*** Block opens ***
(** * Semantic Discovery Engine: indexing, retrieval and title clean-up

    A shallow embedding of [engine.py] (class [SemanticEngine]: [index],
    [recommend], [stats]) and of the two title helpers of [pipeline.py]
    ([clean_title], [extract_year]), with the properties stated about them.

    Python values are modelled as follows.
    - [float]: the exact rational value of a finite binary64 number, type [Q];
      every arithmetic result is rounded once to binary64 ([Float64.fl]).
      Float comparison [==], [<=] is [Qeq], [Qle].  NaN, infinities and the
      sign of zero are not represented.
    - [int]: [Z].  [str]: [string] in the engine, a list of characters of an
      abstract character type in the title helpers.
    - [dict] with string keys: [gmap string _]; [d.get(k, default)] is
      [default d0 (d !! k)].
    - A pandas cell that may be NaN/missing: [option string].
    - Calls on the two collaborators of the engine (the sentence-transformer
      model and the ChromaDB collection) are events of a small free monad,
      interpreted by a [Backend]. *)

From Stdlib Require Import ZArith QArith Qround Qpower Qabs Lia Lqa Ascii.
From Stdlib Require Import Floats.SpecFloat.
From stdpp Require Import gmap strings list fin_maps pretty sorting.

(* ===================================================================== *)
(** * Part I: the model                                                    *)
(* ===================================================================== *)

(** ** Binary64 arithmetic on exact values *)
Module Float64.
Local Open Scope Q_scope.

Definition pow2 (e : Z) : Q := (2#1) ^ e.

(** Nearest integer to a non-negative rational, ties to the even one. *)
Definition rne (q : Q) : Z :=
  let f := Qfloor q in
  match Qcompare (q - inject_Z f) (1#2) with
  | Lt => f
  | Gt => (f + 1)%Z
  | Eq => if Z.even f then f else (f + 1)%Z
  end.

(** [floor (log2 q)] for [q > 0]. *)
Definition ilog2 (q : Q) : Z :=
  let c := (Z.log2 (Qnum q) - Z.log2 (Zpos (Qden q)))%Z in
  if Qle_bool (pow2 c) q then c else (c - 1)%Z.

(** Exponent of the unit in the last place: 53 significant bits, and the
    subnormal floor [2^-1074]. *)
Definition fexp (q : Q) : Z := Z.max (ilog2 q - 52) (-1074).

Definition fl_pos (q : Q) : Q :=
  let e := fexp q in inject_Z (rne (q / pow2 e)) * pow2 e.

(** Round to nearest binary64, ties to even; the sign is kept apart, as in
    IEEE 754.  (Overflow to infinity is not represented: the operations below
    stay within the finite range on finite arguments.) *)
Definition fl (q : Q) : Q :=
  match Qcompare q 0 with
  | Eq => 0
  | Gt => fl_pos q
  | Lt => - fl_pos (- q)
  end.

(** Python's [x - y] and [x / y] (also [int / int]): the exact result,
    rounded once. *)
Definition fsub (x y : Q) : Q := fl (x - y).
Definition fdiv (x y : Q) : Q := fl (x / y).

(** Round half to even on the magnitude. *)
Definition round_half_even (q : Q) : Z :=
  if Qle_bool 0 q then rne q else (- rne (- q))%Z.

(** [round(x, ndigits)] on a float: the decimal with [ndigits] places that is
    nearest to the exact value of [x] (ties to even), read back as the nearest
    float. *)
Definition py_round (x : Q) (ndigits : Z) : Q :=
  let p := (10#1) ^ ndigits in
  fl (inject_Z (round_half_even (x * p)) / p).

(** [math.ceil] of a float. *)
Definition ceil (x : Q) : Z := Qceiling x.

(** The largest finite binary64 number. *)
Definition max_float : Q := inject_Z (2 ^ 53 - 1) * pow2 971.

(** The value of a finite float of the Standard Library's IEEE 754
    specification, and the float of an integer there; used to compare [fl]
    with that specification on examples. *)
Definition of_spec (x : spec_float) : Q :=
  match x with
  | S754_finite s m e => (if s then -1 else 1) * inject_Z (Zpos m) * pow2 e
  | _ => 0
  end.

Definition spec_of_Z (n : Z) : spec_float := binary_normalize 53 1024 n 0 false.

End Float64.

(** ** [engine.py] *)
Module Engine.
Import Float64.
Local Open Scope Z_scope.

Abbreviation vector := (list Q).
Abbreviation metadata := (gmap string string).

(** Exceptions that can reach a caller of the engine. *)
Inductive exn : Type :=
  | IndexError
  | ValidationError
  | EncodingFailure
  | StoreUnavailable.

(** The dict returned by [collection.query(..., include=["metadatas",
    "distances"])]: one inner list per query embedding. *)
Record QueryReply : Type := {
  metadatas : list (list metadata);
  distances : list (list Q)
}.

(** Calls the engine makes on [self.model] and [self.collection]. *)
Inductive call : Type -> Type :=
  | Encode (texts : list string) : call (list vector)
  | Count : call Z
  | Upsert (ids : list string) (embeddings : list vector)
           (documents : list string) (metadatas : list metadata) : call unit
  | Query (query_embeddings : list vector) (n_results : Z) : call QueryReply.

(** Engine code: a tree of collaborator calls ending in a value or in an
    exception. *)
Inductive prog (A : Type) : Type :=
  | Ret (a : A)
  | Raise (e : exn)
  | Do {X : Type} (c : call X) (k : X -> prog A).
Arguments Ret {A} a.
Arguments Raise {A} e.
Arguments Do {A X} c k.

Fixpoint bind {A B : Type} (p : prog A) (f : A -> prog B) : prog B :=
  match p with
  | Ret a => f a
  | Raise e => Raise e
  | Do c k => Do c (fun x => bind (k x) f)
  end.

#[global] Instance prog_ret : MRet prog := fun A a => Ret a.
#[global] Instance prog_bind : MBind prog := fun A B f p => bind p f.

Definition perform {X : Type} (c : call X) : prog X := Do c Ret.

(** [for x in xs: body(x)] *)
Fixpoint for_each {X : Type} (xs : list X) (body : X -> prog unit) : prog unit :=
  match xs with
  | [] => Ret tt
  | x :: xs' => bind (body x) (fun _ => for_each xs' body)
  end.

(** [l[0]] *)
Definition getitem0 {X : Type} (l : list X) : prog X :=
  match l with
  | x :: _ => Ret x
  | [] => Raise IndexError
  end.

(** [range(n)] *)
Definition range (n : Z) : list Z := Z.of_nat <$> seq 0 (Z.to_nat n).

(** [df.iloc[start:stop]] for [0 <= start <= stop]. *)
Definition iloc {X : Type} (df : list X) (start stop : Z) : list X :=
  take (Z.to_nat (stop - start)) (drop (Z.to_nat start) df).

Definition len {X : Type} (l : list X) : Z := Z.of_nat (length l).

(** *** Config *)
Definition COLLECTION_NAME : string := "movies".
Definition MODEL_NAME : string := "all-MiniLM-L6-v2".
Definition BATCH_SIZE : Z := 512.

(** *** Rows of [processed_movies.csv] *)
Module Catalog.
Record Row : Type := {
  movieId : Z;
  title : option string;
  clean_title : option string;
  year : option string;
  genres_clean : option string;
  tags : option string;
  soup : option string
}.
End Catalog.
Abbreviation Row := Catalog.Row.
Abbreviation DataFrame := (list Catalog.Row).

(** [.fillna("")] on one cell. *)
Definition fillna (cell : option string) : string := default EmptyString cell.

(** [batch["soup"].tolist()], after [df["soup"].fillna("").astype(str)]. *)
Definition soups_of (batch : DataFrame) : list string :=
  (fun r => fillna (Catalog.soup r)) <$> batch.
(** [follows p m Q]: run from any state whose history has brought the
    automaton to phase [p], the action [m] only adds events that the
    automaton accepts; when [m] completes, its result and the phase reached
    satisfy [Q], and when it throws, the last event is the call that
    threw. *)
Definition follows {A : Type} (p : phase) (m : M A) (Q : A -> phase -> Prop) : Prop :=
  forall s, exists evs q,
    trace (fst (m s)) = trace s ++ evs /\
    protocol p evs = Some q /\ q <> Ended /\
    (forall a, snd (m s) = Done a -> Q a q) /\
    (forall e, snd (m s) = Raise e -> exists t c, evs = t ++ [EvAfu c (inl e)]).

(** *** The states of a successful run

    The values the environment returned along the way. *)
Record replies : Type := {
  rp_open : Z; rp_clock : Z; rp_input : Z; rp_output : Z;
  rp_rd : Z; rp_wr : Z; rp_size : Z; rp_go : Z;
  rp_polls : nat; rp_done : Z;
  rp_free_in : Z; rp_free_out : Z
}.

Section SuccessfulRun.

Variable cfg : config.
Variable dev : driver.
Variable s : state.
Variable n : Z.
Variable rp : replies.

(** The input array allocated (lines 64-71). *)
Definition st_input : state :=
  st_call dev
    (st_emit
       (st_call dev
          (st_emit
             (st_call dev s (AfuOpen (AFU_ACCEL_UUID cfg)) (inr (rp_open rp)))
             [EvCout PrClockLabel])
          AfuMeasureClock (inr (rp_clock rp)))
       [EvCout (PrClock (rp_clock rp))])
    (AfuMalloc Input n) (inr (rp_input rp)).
*** Block closes ***
From the records above, copy only the lines starting with the line that holds "([clean_title], [extract_year]), with" and going on through the line that holds "Float comparison [==], [<=]", exactly as written.

RESPONSE TO THIS TASK:
    ([clean_title], [extract_year]), with the properties stated about them.

    Python values are modelled as follows.
    - [float]: the exact rational value of a finite binary64 number, type [Q];
      every arithmetic result is rounded once to binary64 ([Float64.fl]).
      Float comparison [==], [<=] is [Qeq], [Qle].  NaN, infinities and the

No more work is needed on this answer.